Get us in your inbox

frosty the snowman
Photograph: Courtesy CBS/Classic Media

The best Christmas specials of all time

‘Tis the season for Christmas specials and holiday-themed TV shows that put their spin on Christmas cheer

Written by
Michele Herrmann
Written by
Andy Kryza

Televised Christmas specials have been around almost as long as TV itself. It’s a seasonal signifier on par with snow, tinsel and department store stampedes. If you live in a part of the world without well-defined seasons, you could always figure out what time of the year it is by flipping on the telly, and if you found your favourite sitcom suddenly strewn with garlands and twinkling lights, you’d know Santa would be making a housecall pretty soon.

Not much has changed. Even in the streaming era, many platforms have made a tradition of throwing back to the good, old-fashioned holiday variety show, recruiting a bunch of big-name movie stars or pop singers to get together on a soundstage and croon a few yuletide classics. Most of them come and go, melting from memory like old Frosty when the sun comes out. Some, however, are so good they become holiday perennials. Here are 16 Christmas specials we make a point of watching every single year.


🎅 The 50 best Christmas movies of all-time
🎄 The best kids Christmas movies to watch this year
 The best animated Christmas movies the whole family will enjoy

Best Christmas specials

How the Grinch Stole Christmas! (1966)

1. How the Grinch Stole Christmas! (1966)

Way before Jim Carrey and Benedict Cumberbatch got grinched, this musical comedy gave us the first animated take of Dr. Seuss’ famous kids’ book. Boris Karloff, best known for playing Frankenstein, provides the voice of this surly green guy with a heart ‘two sizes two small.’ On Christmas Eve, the Grinch gets fed up with carolers and holiday lovers in Whoville and decides to take Christmas away from them. After almost getting busted by Cindy Lou Who, the Grinch steals everything Christmasy from Whoville. Yet the next morning, instead of hearing cries of sadness, he hears the Whos joyfully singing. Coming to his senses, he brings everything back to Whoville and even gets to participate in the holiday feast and gets the honor of carving the roast beast. 

Frosty the Snowman (1969)
  • Film

Another beloved Christmas cartoon, this tale about a snowman coming to life thanks to an old silk hat is as catchy as its earworm theme song. Featuring the narrating voice of Jimmy Durante, the story starts off with school children building a snowman named Frosty, and an inept magician’s hat gets brought to them by his rabbit, Hocus Pocus. Of course, the kids put this hat on Frosty’s head, and he suddenly comes to life. However, the magician Professor Hinkle wants his hat back. Realizing that Frosty needs to get someplace colder—as in the North Pole – to keep from melting, the kids take him through town, with Hinkle in hot pursuit. 

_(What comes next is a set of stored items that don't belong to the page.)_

(* ===== verification/Prelude.v ===== *)
(** * A verification library for ivykis

    ivykis (src/) is a C library for asynchronous I/O: a thread calls [iv_init],
    registers objects (descriptors, timers, tasks, events), and [iv_main] calls their
    handlers until [iv_quit] or until no object is left.  This library is a shallow
    embedding of its core in Rocq and the proof that the core does what its manual pages
    promise.

    ** How code becomes definitions

    A C function over the state [S] is a function [M S A := S -> res (A * S)] (below).
    [Fatal] is a call of [iv_fatal], [Undef] what C leaves undefined (a NULL or dangling
    dereference, an index outside of an array, a list cell used while on no list, an
    over-wide shift), [OutOfFuel] a loop that went on longer than its bound.  Loops that
    are not structural take fuel computed from the state where the function is called;
    that it suffices is part of every theorem, which state results with [wp]: a [wp] or an
    equation [= Ok _] leaves no room for [Undef] or [OutOfFuel], and none for [Fatal]
    except where it says so (its first argument is the set of messages allowed).
    Statements of the code keep their order; a definition that stands for a part of a C
    function is named after what the part does.  Integers are [Z]; where the code depends
    on their width (8-bit tree heights, 31-bit limits, 32-bit sequence numbers, the shifts
    of the timers' radix tree) the wrap-around or the bound is written out.  Objects are
    addresses [loc] in maps; [None] is NULL.

    What is not under src/ (the kernel, malloc, clocks, the client's handlers) is a
    parameter: a class of operations on an opaque world [W], with a class of laws that the
    manual pages state.  Handlers are functions from what has run so far to the calls the
    handler makes, so that theorems speak of handlers that register, unregister and free
    objects while lists are being walked.  The client's half of the contract is [requires]
    (or the [legal] predicates): what it forbids ends the run, as a breach.  Theorems with
    such parameters have witnesses on concrete kernels and clients ([sim] of FdSim.v, and
    others next to the theorems).

    Components that several threads share (Conc.v) are programs of atomic actions; a
    section that runs with a lock held is one action, a signal handler is a program that may
    start between any two actions, and theorems are about every interleaving.

    ** Parts

    - Lists: IvList.v has iv_list.h on a heap of cells; ISeq.v the sequences other files
      keep instead, with the proof that the cells implement them.
    - Trees: Avl.v has iv_avl.c on a heap of nodes; AvlPath.v and AvlSpec.v prove the
      height invariant and that inserting, deleting and walking refine sorted sequences;
      AvlSearch.v the searches of iv_signal.c, iv_wait.c, iv_fd_dev_poll.c and
      iv_inotify.c, and that a tree with keys is a finite map.
    - Tasks: Task.v (iv_task.c), on linked lists, refines an abstract machine.
    - Timers: Timer.v (iv_timer.c, iv_time_posix.c), a heap whose array is a radix
      tree of 128-way nodes: TimerRadix.v the radix tree, TimerHeap.v the heap order,
      TimerOps.v the operations, TimerSpec.v programs of timer calls and runs.
    - Descriptors: Fd.v (iv_fd.c) over a record of operations, [struct
      iv_fd_poll_method]; FdSpec.v the interface [PollMethod] between the two, FdCore.v
      the proofs of iv_fd.c against it.  The methods: FdPoll.v and FdPollSpec.v
      (iv_fd_poll.c), FdEpoll.v and FdEpollSpec.v (iv_fd_epoll.c), FdDevPoll.v and
      FdDevPollSpec.v (iv_fd_dev_poll.c), FdKqueue.v and FdKqueueSpec.v (iv_fd_kqueue.c),
      FdPort.v and FdPortSpec.v (iv_fd_port.c); FdDeferred.v is what the methods that put
      off their changes to the next poll share, PmState.v the parts of iv_private_posix.h
      they keep.  FdMethods.v plugs them together (the candidates of Linux, BSD and
      Solaris), FdProps.v, FdTimeout.v and FdExact.v have the theorems, FdSim.v kernels of
      the three systems to run on.
    - Pumps: Pump.v (iv_fd_pump.c), PumpSpec.v its invariant, PumpProps.v the theorems,
      PumpSim.v a kernel.
    - The main loop: Tls.v (iv_tls.c), Main.v (iv_main_posix.c) over a class of what
      the components do in a turn, MainThread.v that class for tasks, timers and
      descriptors, and the life of a thread from [iv_init] to [iv_deinit].
    - Events between threads: Event.v (iv_event.c) over a class of wakeups, EventSpec.v
      the invariant, EventProps.v the theorems; EventRaw.v (iv_event_raw_posix.c,
      eventfd-linux.h) and EventRawSpec.v, which shows raw events to be such wakeups.
    - Work pools: Work.v (iv_work.c), WorkSpec.v, WorkProps.v; WorkLocal.v the items
      without a pool.
    - Signals: Signal.v (iv_signal.c), SignalSpec.v, SignalProps.v; SignalRaw.v plugs the raw
      events of EventRaw.v into it.
    - Child processes: Wait.v (iv_wait.c), WaitSpec.v, WaitProps.v; Popen.v
      (iv_popen.c) and PopenProps.v, over what iv_wait.c and iv_timer.c ask of their caller.
    - Threads: Thread.v (iv_thread_posix.c), ThreadSpec.v, ThreadProps.v.
    - Inotify: Inotify.v (iv_inotify.c) and InotifyProps.v, with the events as the bytes
      of the kernel's buffer.
    Sys.v has the error numbers and the retry loop, Prelude.v (this file) the monad, its
    [wp] calculus and generic lemmas.

    ** What the theorems show

    - Safety: programs of calls within the contract never run into undefined behaviour:
      [InotifyProps.iv_inotify_programs_safe], [PopenProps.iv_popen_programs_safe],
      [FdProps.iv_fd_programs_safe], [TimerSpec.iv_timer_programs_safe],
      [MainThread.iv_thread_life], [PumpProps.iv_fd_pump_safe], and for every
      interleaving [WorkProps.iv_work_pool_safe], [SignalProps.iv_signal_safe],
      [WaitProps.iv_wait_safe], [ThreadProps.iv_thread_safe].
    - Nothing is lost and nothing runs twice: [EventProps.iv_event_no_lost_wakeup],
      [EventProps.iv_event_in_order], [WorkProps.iv_work_exactly_once],
      [WorkProps.iv_work_no_stall], [SignalProps.iv_signal_no_lost],
      [WaitProps.iv_wait_in_order], [ThreadProps.iv_thread_reference],
      [PumpProps.iv_fd_pump_streams]; a child whose request was closed is signalled until it is
      gone, and not later ([PopenProps.iv_popen_signals]).
    - Refinement: of sequences by lists and trees ([IvList.iv_list_refines_sequences],
      [AvlSpec.iv_avl_refines_sorted_sequences]), of an abstract machine by tasks
      ([Task.iv_task_refines]), of the searches ([AvlSearch.iv_signal_do_wake_refines]),
      of finite maps by keyed trees ([AvlSearch.iv_fd_avl_is_map]), of the events the kernel
      wrote by the walk over its buffer ([InotifyProps.iv_inotify_got_event_dispatches]), and
      of wakeups by raw events ([EventRawSpec.iv_event_over_raw_events]).
    - What rounds do: [TimerSpec.iv_run_timers_correct], [Task.iv_run_tasks_round],
      [FdProps.iv_fd_poll_and_run_order], [MainThread.iv_main_turns].
    - What calls do that the programs of the safety theorems may leave out or that undo others:
      [WaitProps.iv_wait_unregister_early], [ThreadProps.iv_thread_deinit_detaches],
      [EventRawSpec.iv_event_raw_roundtrip].
    - What the kernel is asked for is exact: [FdProps.iv_fd_epoll_flush_exact],
      [FdExact.iv_fd_dev_poll_flush_exact], [PopenProps.iv_popen_child_descriptors],
      [FdProps.iv_fd_poll_array_exact], [FdTimeout.iv_fd_timeout_check_never_late],
      [TimerSpec.to_msec_correct].
    - Where the code falls short of its manual pages: [FdProps.iv_fd_poll_register_no_handlers],
      [TimerSpec.iv_timer_get_node_shift_overflow], [EventProps.iv_event_register_failure],
      [WorkProps.iv_work_put_loses_items], [WorkProps.iv_work_seq_overflow],
      [SignalProps.iv_signal_register_ignores_failure], [WaitProps.iv_wait_unknown_child],
      [FdExact.iv_fd_kqueue_register_try_one_band],
      [InotifyProps.iv_inotify_term_not_initialised], [PopenProps.iv_popen_child_pipe_zero],
      [ThreadProps.iv_thread_detached_post], [ThreadProps.iv_thread_unregistered_post].

    ** Not modelled

    iv_fatal.c (formatting and logging); the Win32 port (glue to the Win32 API); the
    contributed libraries (clients of this one); the set-up and destruction of mutexes,
    [pthread_atfork] and constructors, other than the order in which modules register
    their thread state (Tls.v).  Memory is not modelled below the objects:
    a read of an uninitialised field is visible only where the field or cell is absent. *)

From stdpp Require Export base option numbers strings gmap sets list.
From stdpp Require Export list_basics list_relations list_monad list_misc list_tactics list_numbers.
(** The list of [head] becomes [l'], made of its old members and raw cells. *)
Lemma world_put h' head l l' R' A :
  W !! head = Some l -> same_outside A h h' ->
  (forall a, a ∈ A -> a ∈ head :: l \/ a ∈ R) ->
  lrep h' head l' -> (forall a, a ∈ l' -> a ∈ l \/ a ∈ R) ->
  (forall x, x ∈ R' -> (x ∈ R \/ x ∈ l) /\ (x ∉ l')) ->
  world h' (<[head := l']> W) R'.
Proof.
  intros Hl Ho HA Hr Hl' HR.
  assert (forall a hd, hd <> head -> own W a hd -> (a ∉ head :: l) /\ (a ∉ R)) as Hout.
  { intros a hd Hne (m&Hm&Ha). split.
    - by eapply world_disjoint.
    - intros Ha'. by eapply (world_raw_disjoint a hd m). }
  assert (forall a, a ∈ head :: l' -> a ∈ head :: l \/ a ∈ R) as Hsub.
  { intros a Ha. specialize (Hl' a). set_solver +Ha Hl'. }
  eapply world_step; [exact Hw|exact Ho|..].
  - intros hd m Hm. rewrite lookup_insert in Hm. case_decide as E.
    + left. by simplify_eq.
    + right. split; [done|]. intros a Ha HaA.
      destruct (Hout a hd); [congruence|by exists m|]. destruct (HA a HaA); done.
  - intros a h1 h2 H1 H2. apply own_insert_inv in H1, H2.
    destruct H1 as [[-> H1]|[Hn1 H1]], H2 as [[-> H2]|[Hn2 H2]]; try done.
    + exfalso. destruct (Hout a h2); [done..|]. destruct (Hsub a H1); done.
    + exfalso. destruct (Hout a h1); [done..|]. destruct (Hsub a H2); done.
    + by eapply (w_own _ _ _ Hw).
  - intros x Hx. destruct (HR x Hx) as [Hx1 Hx2].
    pose proof (w_rep _ _ _ Hw _ _ Hl) as Hrl. split.
    + destruct Hx1; [by eapply w_raw|]. eapply lrep_alloc; [exact Hrl|set_solver].
    + intros hd Ho'. apply own_insert_inv in Ho' as [[-> Ha]|[Hne Ha]].
      * apply elem_of_cons in Ha as [->|Ha]; [|done]. destruct Hx1 as [Hx1|Hx1].
        -- eapply (world_raw_disjoint head head l); [done..|by left].
        -- apply lrep_NoDup, NoDup_cons in Hrl. tauto.
      * destruct (Hout x hd); [done..|]. set_solver.
Qed.

Lemma world_raw_subset R' : (forall x, x ∈ R' -> x ∈ R) -> world h W R'.
Proof.
  intros Hs. split; [apply Hw|apply Hw|intros; eapply w_raw; eauto|].
  intros x hd Hx. eapply (w_raw_own _ _ _ Hw). auto.
Qed.
Definition recalc_height (an : loc) : M iv_avl_tree unit :=
  l ← get_left an; hl ← height l;
  r ← get_right an; hr ← height r;
  set_height an (u8 (1 + if (hr <? hl)%Z then hl else hr)).

Definition rotate_left (rt : ref) : M iv_avl_tree unit :=
  b ← read_ref rt; b ← deref b;
  d ← get_right b; d ← deref d;
  c ← get_left d;
  set_right b c;;
  set_parent_if c (Some b);;
  recalc_height b;;
  set_left d (Some b);;
  p ← get_parent b; set_parent d p;;
  set_parent b (Some d);;
  recalc_height d;;
  write_ref rt (Some d).

Definition rotate_right (rt : ref) : M iv_avl_tree unit :=
  d ← read_ref rt; d ← deref d;
  b ← get_left d; b ← deref b;
  c ← get_right b;
  set_left d c;;
  set_parent_if c (Some d);;
  recalc_height d;;
  set_right b (Some d);;
  p ← get_parent d; set_parent b p;;
  set_parent d (Some b);;
  recalc_height b;;
  write_ref rt (Some b).

Definition rotate_left_right (rt : ref) : M iv_avl_tree unit :=
  f ← read_ref rt; f ← deref f;
  b ← get_left f; b ← deref b;
  d ← get_right b; d ← deref d;
  c ← get_left d;
  set_right b c;;
  set_parent_if c (Some b);;
  recalc_height b;;
  e ← get_right d;
  set_left f e;;
  set_parent_if e (Some f);;
  recalc_height f;;
  set_left d (Some b);;
  set_right d (Some f);;
  p ← get_parent f; set_parent d p;;
  set_parent b (Some d);;
  set_parent f (Some d);;
  recalc_height d;;
  write_ref rt (Some d).

Definition rotate_right_left (rt : ref) : M iv_avl_tree unit :=
  b ← read_ref rt; b ← deref b;
  f ← get_right b; f ← deref f;
  d ← get_left f; d ← deref d;
  c ← get_left d;
  set_right b c;;
  set_parent_if c (Some b);;
  recalc_height b;;
  e ← get_right d;
  set_left f e;;
  set_parent_if e (Some f);;
  recalc_height f;;
  set_left d (Some b);;
  set_right d (Some f);;
  p ← get_parent b; set_parent d p;;
  set_parent b (Some d);;
  set_parent f (Some d);;
  recalc_height d;;
  write_ref rt (Some d).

A Charlie Brown Christmas (1965)
  • Film

When it first aired, A Charlie Brown Christmas nearly qualified as avant-garde. It was as stripped-down and straightforward as the comic strip it came from, with a jazzy soundtrack, no laugh track and actual kids voicing the young Peanuts gang – all rare in TV animation at the time. That’s not to mention the subject matter, which grazes the topic of childhood depression, as good ol’ Charlie Brown attempts to alleviate the holiday blues by putting on a show. Execs at CBS expected disaster. Instead, it turned out to be one of the all-time great television specials, animated or otherwise. A half-century later, it lives somewhere deep in the souls of anyone who’s seen it even once, with a message that cuts to the heart of what Christmas is really all about: it’s not the size of the tree that matters but the love you put into decorating it.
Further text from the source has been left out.